- **Problem details**
Only one stretch of the data below is needed. Output the lines from the one with "(** ** Percent-encoding *)" up to and including the one with "is_digit c ||", exactly as they stand.

- **Records provided**
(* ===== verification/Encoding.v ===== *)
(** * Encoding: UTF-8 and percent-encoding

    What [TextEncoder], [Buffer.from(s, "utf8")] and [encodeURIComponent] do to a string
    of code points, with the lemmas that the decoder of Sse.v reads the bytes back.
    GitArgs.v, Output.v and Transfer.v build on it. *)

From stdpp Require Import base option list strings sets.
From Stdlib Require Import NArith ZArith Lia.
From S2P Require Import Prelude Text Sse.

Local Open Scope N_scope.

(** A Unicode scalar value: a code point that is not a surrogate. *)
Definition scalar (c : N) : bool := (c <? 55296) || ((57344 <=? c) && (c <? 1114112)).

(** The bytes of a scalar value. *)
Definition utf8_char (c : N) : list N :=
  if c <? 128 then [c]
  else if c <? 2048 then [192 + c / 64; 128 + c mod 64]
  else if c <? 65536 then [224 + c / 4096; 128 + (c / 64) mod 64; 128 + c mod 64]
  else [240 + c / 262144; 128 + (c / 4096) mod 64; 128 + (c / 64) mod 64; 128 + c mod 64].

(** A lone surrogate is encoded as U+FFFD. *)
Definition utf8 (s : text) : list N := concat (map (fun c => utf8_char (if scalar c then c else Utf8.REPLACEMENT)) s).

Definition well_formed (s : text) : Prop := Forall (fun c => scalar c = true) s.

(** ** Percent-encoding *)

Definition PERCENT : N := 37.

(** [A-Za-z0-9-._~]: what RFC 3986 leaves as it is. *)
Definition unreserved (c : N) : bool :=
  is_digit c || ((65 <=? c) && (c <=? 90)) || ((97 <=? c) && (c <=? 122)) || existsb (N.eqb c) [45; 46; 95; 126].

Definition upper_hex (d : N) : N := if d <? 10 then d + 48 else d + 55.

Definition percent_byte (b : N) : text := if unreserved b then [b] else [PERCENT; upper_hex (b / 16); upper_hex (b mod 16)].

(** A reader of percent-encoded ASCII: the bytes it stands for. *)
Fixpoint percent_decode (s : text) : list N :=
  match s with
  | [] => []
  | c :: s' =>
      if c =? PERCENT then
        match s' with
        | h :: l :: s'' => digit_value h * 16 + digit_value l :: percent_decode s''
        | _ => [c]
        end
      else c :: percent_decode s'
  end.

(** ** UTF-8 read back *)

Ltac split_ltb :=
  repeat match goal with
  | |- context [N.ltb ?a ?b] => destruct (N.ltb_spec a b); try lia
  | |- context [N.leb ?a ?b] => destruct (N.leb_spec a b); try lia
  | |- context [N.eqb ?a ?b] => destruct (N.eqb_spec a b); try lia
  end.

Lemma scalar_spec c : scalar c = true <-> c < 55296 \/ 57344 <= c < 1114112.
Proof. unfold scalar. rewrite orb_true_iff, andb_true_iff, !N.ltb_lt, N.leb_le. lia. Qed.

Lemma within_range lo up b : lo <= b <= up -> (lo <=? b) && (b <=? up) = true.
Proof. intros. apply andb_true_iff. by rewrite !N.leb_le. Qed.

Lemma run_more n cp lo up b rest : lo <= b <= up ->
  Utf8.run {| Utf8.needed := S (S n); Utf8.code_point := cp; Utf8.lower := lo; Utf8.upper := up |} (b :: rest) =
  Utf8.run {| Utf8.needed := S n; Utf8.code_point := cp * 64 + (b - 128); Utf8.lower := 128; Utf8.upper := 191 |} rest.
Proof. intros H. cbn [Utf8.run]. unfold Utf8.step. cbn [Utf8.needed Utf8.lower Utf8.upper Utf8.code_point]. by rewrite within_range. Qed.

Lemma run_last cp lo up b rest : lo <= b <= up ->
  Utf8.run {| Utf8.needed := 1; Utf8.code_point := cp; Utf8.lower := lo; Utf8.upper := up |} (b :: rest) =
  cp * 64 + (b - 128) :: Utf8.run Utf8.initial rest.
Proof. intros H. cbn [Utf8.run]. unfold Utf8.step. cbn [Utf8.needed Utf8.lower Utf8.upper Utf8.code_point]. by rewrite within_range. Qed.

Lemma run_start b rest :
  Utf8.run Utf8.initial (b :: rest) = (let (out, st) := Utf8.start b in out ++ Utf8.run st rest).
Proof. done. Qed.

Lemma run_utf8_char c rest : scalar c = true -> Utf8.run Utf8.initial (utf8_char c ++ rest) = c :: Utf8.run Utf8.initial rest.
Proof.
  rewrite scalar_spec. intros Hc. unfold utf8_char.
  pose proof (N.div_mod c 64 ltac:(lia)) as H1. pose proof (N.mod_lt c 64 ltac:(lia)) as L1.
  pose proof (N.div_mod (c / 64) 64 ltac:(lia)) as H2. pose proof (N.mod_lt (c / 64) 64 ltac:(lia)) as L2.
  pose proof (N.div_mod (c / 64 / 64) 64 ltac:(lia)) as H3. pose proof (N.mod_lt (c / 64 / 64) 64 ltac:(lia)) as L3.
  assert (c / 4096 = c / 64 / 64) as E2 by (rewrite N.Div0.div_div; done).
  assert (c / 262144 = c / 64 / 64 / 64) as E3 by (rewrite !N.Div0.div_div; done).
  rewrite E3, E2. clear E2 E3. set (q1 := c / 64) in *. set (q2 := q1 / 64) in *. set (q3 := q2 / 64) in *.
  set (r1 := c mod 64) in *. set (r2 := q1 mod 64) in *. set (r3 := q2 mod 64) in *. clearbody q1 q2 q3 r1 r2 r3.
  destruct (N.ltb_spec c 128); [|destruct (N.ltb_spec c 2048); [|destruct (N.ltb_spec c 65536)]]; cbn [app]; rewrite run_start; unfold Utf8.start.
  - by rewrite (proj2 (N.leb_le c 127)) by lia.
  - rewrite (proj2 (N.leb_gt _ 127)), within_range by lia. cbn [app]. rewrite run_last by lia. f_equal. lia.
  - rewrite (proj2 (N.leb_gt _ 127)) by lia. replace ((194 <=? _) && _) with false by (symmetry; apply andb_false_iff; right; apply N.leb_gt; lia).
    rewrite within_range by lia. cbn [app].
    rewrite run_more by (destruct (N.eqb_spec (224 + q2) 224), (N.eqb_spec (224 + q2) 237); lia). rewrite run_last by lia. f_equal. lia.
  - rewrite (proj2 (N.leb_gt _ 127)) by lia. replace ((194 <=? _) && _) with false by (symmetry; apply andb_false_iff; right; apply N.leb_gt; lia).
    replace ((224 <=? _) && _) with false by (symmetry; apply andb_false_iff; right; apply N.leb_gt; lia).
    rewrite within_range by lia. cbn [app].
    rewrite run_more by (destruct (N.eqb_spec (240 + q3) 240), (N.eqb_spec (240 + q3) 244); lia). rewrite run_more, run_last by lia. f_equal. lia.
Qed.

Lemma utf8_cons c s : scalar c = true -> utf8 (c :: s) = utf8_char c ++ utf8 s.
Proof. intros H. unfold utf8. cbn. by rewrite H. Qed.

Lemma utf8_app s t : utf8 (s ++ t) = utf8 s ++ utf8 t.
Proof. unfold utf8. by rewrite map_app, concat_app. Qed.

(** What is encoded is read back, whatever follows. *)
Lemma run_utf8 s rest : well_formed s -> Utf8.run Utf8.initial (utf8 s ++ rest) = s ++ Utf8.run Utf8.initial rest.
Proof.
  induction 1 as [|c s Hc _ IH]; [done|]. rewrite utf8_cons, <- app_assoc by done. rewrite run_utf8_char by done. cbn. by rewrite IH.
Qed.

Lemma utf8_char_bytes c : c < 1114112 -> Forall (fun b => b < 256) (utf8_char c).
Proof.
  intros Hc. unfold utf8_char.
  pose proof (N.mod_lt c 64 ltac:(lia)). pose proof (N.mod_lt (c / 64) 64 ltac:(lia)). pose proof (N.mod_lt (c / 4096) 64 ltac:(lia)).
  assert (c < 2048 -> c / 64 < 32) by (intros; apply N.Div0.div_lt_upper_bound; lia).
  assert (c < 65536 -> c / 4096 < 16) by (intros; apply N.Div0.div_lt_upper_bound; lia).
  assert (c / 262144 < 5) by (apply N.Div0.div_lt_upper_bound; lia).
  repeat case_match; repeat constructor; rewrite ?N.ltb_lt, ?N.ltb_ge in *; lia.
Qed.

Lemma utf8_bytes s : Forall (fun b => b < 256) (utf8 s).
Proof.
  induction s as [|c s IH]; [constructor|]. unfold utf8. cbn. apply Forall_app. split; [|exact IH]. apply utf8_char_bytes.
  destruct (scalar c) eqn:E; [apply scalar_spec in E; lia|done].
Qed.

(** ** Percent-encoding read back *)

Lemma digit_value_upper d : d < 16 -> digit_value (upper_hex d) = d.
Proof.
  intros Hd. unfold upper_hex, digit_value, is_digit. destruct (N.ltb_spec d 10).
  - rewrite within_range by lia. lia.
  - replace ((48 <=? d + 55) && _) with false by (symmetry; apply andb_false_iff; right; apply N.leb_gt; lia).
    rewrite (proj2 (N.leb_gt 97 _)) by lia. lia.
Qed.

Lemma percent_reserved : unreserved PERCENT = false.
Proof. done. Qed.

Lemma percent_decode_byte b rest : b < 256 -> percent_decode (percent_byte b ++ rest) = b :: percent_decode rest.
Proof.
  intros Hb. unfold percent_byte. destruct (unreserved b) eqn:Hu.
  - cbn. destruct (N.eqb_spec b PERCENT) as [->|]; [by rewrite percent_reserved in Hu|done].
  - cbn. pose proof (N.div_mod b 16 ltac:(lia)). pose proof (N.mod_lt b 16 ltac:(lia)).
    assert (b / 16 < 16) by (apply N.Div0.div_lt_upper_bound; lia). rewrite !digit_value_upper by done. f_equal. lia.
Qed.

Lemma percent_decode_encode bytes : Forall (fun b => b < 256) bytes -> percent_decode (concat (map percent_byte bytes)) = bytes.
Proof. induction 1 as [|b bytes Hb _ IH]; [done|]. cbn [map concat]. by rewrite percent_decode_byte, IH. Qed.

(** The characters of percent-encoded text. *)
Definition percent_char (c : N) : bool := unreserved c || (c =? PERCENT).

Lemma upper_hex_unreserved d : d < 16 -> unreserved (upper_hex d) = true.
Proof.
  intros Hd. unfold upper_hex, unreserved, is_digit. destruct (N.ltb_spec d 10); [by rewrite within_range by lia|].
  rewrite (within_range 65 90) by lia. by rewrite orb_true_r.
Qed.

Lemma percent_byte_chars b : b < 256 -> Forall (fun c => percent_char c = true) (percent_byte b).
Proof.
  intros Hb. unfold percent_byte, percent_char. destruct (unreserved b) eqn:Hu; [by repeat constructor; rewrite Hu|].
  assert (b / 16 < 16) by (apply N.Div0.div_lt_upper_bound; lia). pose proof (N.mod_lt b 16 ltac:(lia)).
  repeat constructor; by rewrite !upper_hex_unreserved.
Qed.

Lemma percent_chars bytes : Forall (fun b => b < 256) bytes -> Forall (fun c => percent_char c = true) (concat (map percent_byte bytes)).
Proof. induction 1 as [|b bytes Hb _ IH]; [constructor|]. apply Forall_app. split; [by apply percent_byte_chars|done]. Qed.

...

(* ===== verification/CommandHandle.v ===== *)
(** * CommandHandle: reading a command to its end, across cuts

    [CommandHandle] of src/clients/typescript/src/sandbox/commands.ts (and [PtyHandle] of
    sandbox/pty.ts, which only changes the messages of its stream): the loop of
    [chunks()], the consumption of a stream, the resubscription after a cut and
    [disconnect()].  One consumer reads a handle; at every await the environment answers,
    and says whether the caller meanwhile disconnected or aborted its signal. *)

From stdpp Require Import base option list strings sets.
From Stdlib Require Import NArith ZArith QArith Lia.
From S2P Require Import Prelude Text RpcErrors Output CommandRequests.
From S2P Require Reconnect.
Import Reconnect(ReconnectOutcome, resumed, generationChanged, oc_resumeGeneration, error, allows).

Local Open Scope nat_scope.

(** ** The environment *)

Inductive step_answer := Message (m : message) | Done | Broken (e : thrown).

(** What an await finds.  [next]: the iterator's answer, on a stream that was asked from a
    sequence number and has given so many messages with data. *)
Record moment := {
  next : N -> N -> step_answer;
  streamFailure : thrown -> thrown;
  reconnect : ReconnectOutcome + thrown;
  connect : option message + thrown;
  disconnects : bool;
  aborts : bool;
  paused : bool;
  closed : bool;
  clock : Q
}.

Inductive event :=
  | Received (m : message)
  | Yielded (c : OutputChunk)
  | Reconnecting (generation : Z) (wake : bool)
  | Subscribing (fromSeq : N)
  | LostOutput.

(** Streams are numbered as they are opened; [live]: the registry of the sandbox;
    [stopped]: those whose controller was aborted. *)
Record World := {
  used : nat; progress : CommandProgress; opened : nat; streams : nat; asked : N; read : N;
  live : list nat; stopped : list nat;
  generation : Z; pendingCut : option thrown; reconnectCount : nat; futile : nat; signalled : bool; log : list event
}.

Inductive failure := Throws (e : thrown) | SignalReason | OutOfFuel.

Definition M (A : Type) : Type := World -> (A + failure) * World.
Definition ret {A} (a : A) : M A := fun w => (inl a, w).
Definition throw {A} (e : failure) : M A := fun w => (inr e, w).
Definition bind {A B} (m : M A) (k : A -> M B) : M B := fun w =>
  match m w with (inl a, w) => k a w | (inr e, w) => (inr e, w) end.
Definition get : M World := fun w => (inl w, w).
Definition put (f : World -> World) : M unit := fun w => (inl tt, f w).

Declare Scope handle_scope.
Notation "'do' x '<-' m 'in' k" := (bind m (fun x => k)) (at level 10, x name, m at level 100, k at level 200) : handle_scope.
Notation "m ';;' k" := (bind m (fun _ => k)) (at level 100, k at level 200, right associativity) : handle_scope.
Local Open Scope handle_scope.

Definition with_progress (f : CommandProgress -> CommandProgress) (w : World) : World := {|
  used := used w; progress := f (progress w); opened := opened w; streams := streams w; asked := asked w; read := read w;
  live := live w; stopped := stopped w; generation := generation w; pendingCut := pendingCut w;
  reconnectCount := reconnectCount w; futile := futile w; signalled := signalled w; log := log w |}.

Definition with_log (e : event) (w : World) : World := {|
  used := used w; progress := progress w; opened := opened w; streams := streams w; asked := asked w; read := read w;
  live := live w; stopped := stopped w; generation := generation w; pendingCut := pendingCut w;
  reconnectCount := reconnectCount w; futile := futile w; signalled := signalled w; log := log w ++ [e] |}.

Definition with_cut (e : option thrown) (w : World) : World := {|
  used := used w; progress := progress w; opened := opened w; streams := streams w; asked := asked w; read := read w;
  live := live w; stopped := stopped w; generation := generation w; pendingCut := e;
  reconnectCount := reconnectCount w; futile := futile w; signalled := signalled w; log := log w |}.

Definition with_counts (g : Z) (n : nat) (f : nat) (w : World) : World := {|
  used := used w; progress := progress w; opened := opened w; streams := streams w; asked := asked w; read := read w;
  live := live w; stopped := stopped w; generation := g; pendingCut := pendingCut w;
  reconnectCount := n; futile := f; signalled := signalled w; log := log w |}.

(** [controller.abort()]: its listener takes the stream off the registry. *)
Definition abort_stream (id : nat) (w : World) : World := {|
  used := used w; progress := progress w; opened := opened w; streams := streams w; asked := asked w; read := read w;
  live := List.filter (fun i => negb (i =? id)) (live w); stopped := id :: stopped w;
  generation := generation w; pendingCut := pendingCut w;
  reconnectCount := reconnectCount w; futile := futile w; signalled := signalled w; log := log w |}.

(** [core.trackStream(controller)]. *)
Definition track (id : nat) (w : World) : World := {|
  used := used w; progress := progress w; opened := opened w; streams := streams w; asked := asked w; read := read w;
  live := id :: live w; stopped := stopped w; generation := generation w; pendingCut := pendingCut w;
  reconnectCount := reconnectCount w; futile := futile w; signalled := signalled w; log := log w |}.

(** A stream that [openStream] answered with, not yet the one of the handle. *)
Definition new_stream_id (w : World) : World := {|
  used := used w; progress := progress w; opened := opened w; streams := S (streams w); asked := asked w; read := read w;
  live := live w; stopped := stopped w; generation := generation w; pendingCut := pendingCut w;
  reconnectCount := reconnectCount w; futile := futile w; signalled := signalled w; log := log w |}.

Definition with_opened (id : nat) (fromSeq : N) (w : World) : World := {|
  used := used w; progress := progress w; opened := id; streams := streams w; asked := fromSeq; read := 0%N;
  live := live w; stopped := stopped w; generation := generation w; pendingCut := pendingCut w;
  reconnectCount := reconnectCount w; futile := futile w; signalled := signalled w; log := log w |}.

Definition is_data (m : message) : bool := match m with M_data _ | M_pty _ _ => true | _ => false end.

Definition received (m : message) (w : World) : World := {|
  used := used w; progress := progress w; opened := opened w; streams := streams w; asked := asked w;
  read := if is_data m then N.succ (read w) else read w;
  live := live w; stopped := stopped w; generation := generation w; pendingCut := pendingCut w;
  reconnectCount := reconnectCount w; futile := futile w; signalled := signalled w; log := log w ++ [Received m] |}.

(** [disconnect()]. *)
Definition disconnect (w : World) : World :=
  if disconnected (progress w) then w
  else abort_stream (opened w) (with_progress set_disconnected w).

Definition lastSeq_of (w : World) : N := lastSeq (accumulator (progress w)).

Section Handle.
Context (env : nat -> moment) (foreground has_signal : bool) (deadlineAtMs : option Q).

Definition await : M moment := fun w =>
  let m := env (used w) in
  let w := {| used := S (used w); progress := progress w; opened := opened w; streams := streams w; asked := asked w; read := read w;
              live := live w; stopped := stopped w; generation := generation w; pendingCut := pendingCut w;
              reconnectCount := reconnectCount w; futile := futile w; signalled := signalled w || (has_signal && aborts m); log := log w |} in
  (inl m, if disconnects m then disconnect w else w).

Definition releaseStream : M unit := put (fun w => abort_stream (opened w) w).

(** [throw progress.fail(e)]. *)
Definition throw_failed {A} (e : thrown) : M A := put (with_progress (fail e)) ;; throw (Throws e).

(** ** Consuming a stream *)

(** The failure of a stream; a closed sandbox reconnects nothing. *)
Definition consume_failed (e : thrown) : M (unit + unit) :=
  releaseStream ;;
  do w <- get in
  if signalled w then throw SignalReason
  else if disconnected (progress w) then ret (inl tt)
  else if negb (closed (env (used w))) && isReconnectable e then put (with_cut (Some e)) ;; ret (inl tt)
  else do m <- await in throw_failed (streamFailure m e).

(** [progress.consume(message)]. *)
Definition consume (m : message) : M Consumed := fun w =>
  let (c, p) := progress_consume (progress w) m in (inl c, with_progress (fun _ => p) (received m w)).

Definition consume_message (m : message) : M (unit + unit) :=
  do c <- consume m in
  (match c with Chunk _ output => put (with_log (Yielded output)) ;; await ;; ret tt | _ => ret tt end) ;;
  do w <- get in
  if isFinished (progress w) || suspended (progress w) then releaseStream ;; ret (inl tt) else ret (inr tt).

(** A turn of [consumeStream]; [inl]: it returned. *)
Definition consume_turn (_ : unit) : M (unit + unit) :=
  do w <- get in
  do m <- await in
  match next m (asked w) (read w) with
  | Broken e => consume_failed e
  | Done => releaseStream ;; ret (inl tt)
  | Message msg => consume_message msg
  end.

- **Answer to the problem**
(** ** Percent-encoding *)

Definition PERCENT : N := 37.

(** [A-Za-z0-9-._~]: what RFC 3986 leaves as it is. *)
Definition unreserved (c : N) : bool :=
  is_digit c || ((65 <=? c) && (c <=? 90)) || ((97 <=? c) && (c <=? 122)) || existsb (N.eqb c) [45; 46; 95; 126].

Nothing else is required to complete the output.